= PROBLEM STATEMENT =
Your task is to retype every entry exactly, omitting nothing.

= SUPPLIED ENTRIES =
(** ** The choice *)

Section choice.
Context `{CaseTables}.

(** When the physical interface is taken. *)
Definition physical_wins (o : OutboundOptions) : bool :=
  negb (LocalTarget o) && negb (Proxy o) && (PreferredPhysicalInterface (OInventory o)).2 &&
  (AvoidVPN o ||
   AutoEnabled o && VPNDetected (OInventory o) && Probed o && POK (PhysicalProbe o) &&
   (negb (POK (DefaultProbe o)) || MateriallyFaster (PLatencyMillis (PhysicalProbe o)) (PLatencyMillis (DefaultProbe o)))).

(** The path chosen: the interface the user named; else, away from local targets
    and proxies, the preferred physical interface when a VPN is to be avoided, or
    when one is present and the probes went better without it; else the default.
    Probes are asked for exactly when they decide. *)
Theorem outbound_selects o :
  let s := SelectOutbound o in
  let forced := negb (String.eqb (TrimSpace (ExplicitInterface o)) "") in
  SPath s = (if forced then PathForced else if physical_wins o then PathPhysical else PathDefault) ∧
  SInterface s = (if forced then TrimSpace (ExplicitInterface o)
                  else if physical_wins o then (PreferredPhysicalInterface (OInventory o)).1 else "")%string ∧
  (SReason s = ReasonProbeRequired ↔
     forced = false ∧ LocalTarget o = false ∧ Proxy o = false ∧ AvoidVPN o = false ∧ AutoEnabled o = true ∧
     VPNDetected (OInventory o) = true ∧ (PreferredPhysicalInterface (OInventory o)).2 = true ∧ Probed o = false).
Proof.
  cbv zeta. unfold SelectOutbound, physical_wins. destruct (PreferredPhysicalInterface (OInventory o)) as [physical has]. cbn [fst snd].
  destruct (negb (String.eqb (TrimSpace (ExplicitInterface o)) "")), (LocalTarget o), (Proxy o), (AvoidVPN o), has, (AutoEnabled o),
    (VPNDetected (OInventory o)), (Probed o), (POK (PhysicalProbe o)), (POK (DefaultProbe o)),
    (MateriallyFaster (PLatencyMillis (PhysicalProbe o)) (PLatencyMillis (DefaultProbe o))); cbn; split_and!; try done;
    split; try done; intros (? & ? & ? & ? & ? & ? & ? & ?); done.
Qed.

(** The choice is a function of the set of interfaces: the order they are listed
    in, and the order of the map the loop goes through, do not matter. *)
Theorem outbound_order o inventory :
  Interfaces (OInventory o) ≡ₚ Interfaces inventory → VPNPresent (OInventory o) = VPNPresent inventory →
  SelectOutbound o = SelectOutbound (MkOutbound (ExplicitInterface o) (Proxy o) (LocalTarget o) (AvoidVPN o) (AutoEnabled o) inventory
    (Probed o) (DefaultProbe o) (PhysicalProbe o)).
Proof.
  intros Hp Hv. unfold SelectOutbound. cbn [OInventory ExplicitInterface LocalTarget Proxy AvoidVPN AutoEnabled Probed DefaultProbe PhysicalProbe].
  by rewrite (PreferredPhysicalInterface_perm _ _ Hp), (VPNDetected_perm _ _ Hp Hv).
Qed.

(** A configured client is bound: the policy holds usable addresses of the
    interface chosen, every source address of a connection is one of them and of
    the family of its target, and so is every address it advertises or listens
    at, when it was not given one by hand. *)
Theorem policy_binds health_url lookup probes g auto inventory g' :
  configureNetworkPolicy health_url lookup probes g auto inventory = Ok g' →
  TrimSpace (SInterface (outboundSelection g')) = ""%string ∧ networkPolicy g' = None ∨
  ∃ p iface addresses, networkPolicy g' = Some p ∧ NInterface g' = SInterface (outboundSelection g') ∧
    lookup (TrimSpace (NInterface g')) = Some iface ∧ NIUp iface = true ∧ NIAddrs iface = Some addresses ∧ interfaceName p = NIName iface ∧
    policy_ok addresses p ∧ pips p ≠ [] ∧
    (∀ address port family source port', TCPAddrFor (networkPolicy g') address port = Ok (family, source, port') →
       ∃ ip, source = Some ip ∧ ip ∈ pips p ∧ of_family family ip) ∧
    (∀ hosts h, h ∈ policyAdvertiseHosts hosts g' → ∃ ip, ip ∈ pips p ∧ h = IPString ip) ∧
    (∀ host port, SplitHostPort (NDirectListen g) = Some (host, port) → host ∈ [""; "0.0.0.0"; "::"]%string →
       ∃ ip, ip ∈ pips p ∧ directListenAddress g' = JoinHostPort (IPString ip) port).
Proof.
  unfold configureNetworkPolicy. intros Hc.
  destruct (if auto then _ else _) as [target|e]; [|discriminate Hc]. cbn [mbind result_bind] in Hc. cbv zeta in Hc.
  match type of Hc with (?c ≫= ?k) = _ => destruct c as [selection|e] eqn:Esel end; [|discriminate Hc]. clear Esel. cbn [mbind result_bind] in Hc.
  pose proof (Resolve_spec lookup (SInterface selection)) as Hs.
  destruct (Resolve lookup (SInterface selection)) as [[p|]|e]; [| |discriminate Hc]; cbn [mbind result_bind] in Hc; injection Hc as <-.
  - right. destruct Hs as (Hne & iface & addresses & Hl & Hu & Ha & Hname & Hok & Hsome). exists p, iface, addresses.
    cbn [networkPolicy outboundSelection NInterface NDirectListen policyAdvertiseHosts].
    assert (Hsel : SInterface selection ≠ ""%string) by by intros E; rewrite E in Hne.
    rewrite (proj2 (String.eqb_neq _ _) Hsel). cbn [negb]. split_and!; try done.
    + intros address port family source port' Ht. destruct (TCPAddrFor_spec addresses p address port family source port' Hok Ht) as (_ & ip & ? & ? & ? & _).
      by exists ip.
    + intros hosts h (ip & -> & Hin)%list_elem_of_fmap. by exists ip.
    + intros host port Hsp Hh. unfold directListenAddress. cbn [networkPolicy NDirectListen]. rewrite Hsp.
      replace (negb (String.eqb host "") && negb (String.eqb host "0.0.0.0") && negb (String.eqb host "::")) with false.
      2:{ symmetry. rewrite !elem_of_cons in Hh. by destruct Hh as [-> | [-> | [-> | Hh%not_elem_of_nil]]]. }
      destruct (ipv4 p) as [ip|] eqn:E4; [exists ip; split; [by apply Hok in E4 as [? _]|done]|].
      destruct (ipv6 p) as [ip|] eqn:E6; [exists ip; split; [by apply Hok in E6 as [? _]|done]|].
      exfalso. destruct (po_some _ _ Hok Hsome) as [[? E]|[? E]]; congruence.
  - left. by split.
Qed.
End choice.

= YOUR SOLUTION =
(** ** The choice *)

Section choice.
Context `{CaseTables}.

(** When the physical interface is taken. *)
Definition physical_wins (o : OutboundOptions) : bool :=
  negb (LocalTarget o) && negb (Proxy o) && (PreferredPhysicalInterface (OInventory o)).2 &&
  (AvoidVPN o ||
   AutoEnabled o && VPNDetected (OInventory o) && Probed o && POK (PhysicalProbe o) &&
   (negb (POK (DefaultProbe o)) || MateriallyFaster (PLatencyMillis (PhysicalProbe o)) (PLatencyMillis (DefaultProbe o)))).

(** The path chosen: the interface the user named; else, away from local targets
    and proxies, the preferred physical interface when a VPN is to be avoided, or
    when one is present and the probes went better without it; else the default.
    Probes are asked for exactly when they decide. *)
Theorem outbound_selects o :
  let s := SelectOutbound o in
  let forced := negb (String.eqb (TrimSpace (ExplicitInterface o)) "") in
  SPath s = (if forced then PathForced else if physical_wins o then PathPhysical else PathDefault) ∧
  SInterface s = (if forced then TrimSpace (ExplicitInterface o)
                  else if physical_wins o then (PreferredPhysicalInterface (OInventory o)).1 else "")%string ∧
  (SReason s = ReasonProbeRequired ↔
     forced = false ∧ LocalTarget o = false ∧ Proxy o = false ∧ AvoidVPN o = false ∧ AutoEnabled o = true ∧
     VPNDetected (OInventory o) = true ∧ (PreferredPhysicalInterface (OInventory o)).2 = true ∧ Probed o = false).
Proof.
  cbv zeta. unfold SelectOutbound, physical_wins. destruct (PreferredPhysicalInterface (OInventory o)) as [physical has]. cbn [fst snd].
  destruct (negb (String.eqb (TrimSpace (ExplicitInterface o)) "")), (LocalTarget o), (Proxy o), (AvoidVPN o), has, (AutoEnabled o),
    (VPNDetected (OInventory o)), (Probed o), (POK (PhysicalProbe o)), (POK (DefaultProbe o)),
    (MateriallyFaster (PLatencyMillis (PhysicalProbe o)) (PLatencyMillis (DefaultProbe o))); cbn; split_and!; try done;
    split; try done; intros (? & ? & ? & ? & ? & ? & ? & ?); done.
Qed.

(** The choice is a function of the set of interfaces: the order they are listed
    in, and the order of the map the loop goes through, do not matter. *)
Theorem outbound_order o inventory :
  Interfaces (OInventory o) ≡ₚ Interfaces inventory → VPNPresent (OInventory o) = VPNPresent inventory →
  SelectOutbound o = SelectOutbound (MkOutbound (ExplicitInterface o) (Proxy o) (LocalTarget o) (AvoidVPN o) (AutoEnabled o) inventory
    (Probed o) (DefaultProbe o) (PhysicalProbe o)).
Proof.
  intros Hp Hv. unfold SelectOutbound. cbn [OInventory ExplicitInterface LocalTarget Proxy AvoidVPN AutoEnabled Probed DefaultProbe PhysicalProbe].
  by rewrite (PreferredPhysicalInterface_perm _ _ Hp), (VPNDetected_perm _ _ Hp Hv).
Qed.

(** A configured client is bound: the policy holds usable addresses of the
    interface chosen, every source address of a connection is one of them and of
    the family of its target, and so is every address it advertises or listens
    at, when it was not given one by hand. *)
Theorem policy_binds health_url lookup probes g auto inventory g' :
  configureNetworkPolicy health_url lookup probes g auto inventory = Ok g' →
  TrimSpace (SInterface (outboundSelection g')) = ""%string ∧ networkPolicy g' = None ∨
  ∃ p iface addresses, networkPolicy g' = Some p ∧ NInterface g' = SInterface (outboundSelection g') ∧
    lookup (TrimSpace (NInterface g')) = Some iface ∧ NIUp iface = true ∧ NIAddrs iface = Some addresses ∧ interfaceName p = NIName iface ∧
    policy_ok addresses p ∧ pips p ≠ [] ∧
    (∀ address port family source port', TCPAddrFor (networkPolicy g') address port = Ok (family, source, port') →
       ∃ ip, source = Some ip ∧ ip ∈ pips p ∧ of_family family ip) ∧
    (∀ hosts h, h ∈ policyAdvertiseHosts hosts g' → ∃ ip, ip ∈ pips p ∧ h = IPString ip) ∧
    (∀ host port, SplitHostPort (NDirectListen g) = Some (host, port) → host ∈ [""; "0.0.0.0"; "::"]%string →
       ∃ ip, ip ∈ pips p ∧ directListenAddress g' = JoinHostPort (IPString ip) port).
Proof.
  unfold configureNetworkPolicy. intros Hc.
  destruct (if auto then _ else _) as [target|e]; [|discriminate Hc]. cbn [mbind result_bind] in Hc. cbv zeta in Hc.
  match type of Hc with (?c ≫= ?k) = _ => destruct c as [selection|e] eqn:Esel end; [|discriminate Hc]. clear Esel. cbn [mbind result_bind] in Hc.
  pose proof (Resolve_spec lookup (SInterface selection)) as Hs.
  destruct (Resolve lookup (SInterface selection)) as [[p|]|e]; [| |discriminate Hc]; cbn [mbind result_bind] in Hc; injection Hc as <-.
  - right. destruct Hs as (Hne & iface & addresses & Hl & Hu & Ha & Hname & Hok & Hsome). exists p, iface, addresses.
    cbn [networkPolicy outboundSelection NInterface NDirectListen policyAdvertiseHosts].
    assert (Hsel : SInterface selection ≠ ""%string) by by intros E; rewrite E in Hne.
    rewrite (proj2 (String.eqb_neq _ _) Hsel). cbn [negb]. split_and!; try done.
    + intros address port family source port' Ht. destruct (TCPAddrFor_spec addresses p address port family source port' Hok Ht) as (_ & ip & ? & ? & ? & _).
      by exists ip.
    + intros hosts h (ip & -> & Hin)%list_elem_of_fmap. by exists ip.
    + intros host port Hsp Hh. unfold directListenAddress. cbn [networkPolicy NDirectListen]. rewrite Hsp.
      replace (negb (String.eqb host "") && negb (String.eqb host "0.0.0.0") && negb (String.eqb host "::")) with false.
      2:{ symmetry. rewrite !elem_of_cons in Hh. by destruct Hh as [-> | [-> | [-> | Hh%not_elem_of_nil]]]. }
      destruct (ipv4 p) as [ip|] eqn:E4; [exists ip; split; [by apply Hok in E4 as [? _]|done]|].
      destruct (ipv6 p) as [ip|] eqn:E6; [exists ip; split; [by apply Hok in E6 as [? _]|done]|].
      exfalso. destruct (po_some _ _ Hok Hsome) as [[? E]|[? E]]; congruence.
  - left. by split.
Qed.
End choice.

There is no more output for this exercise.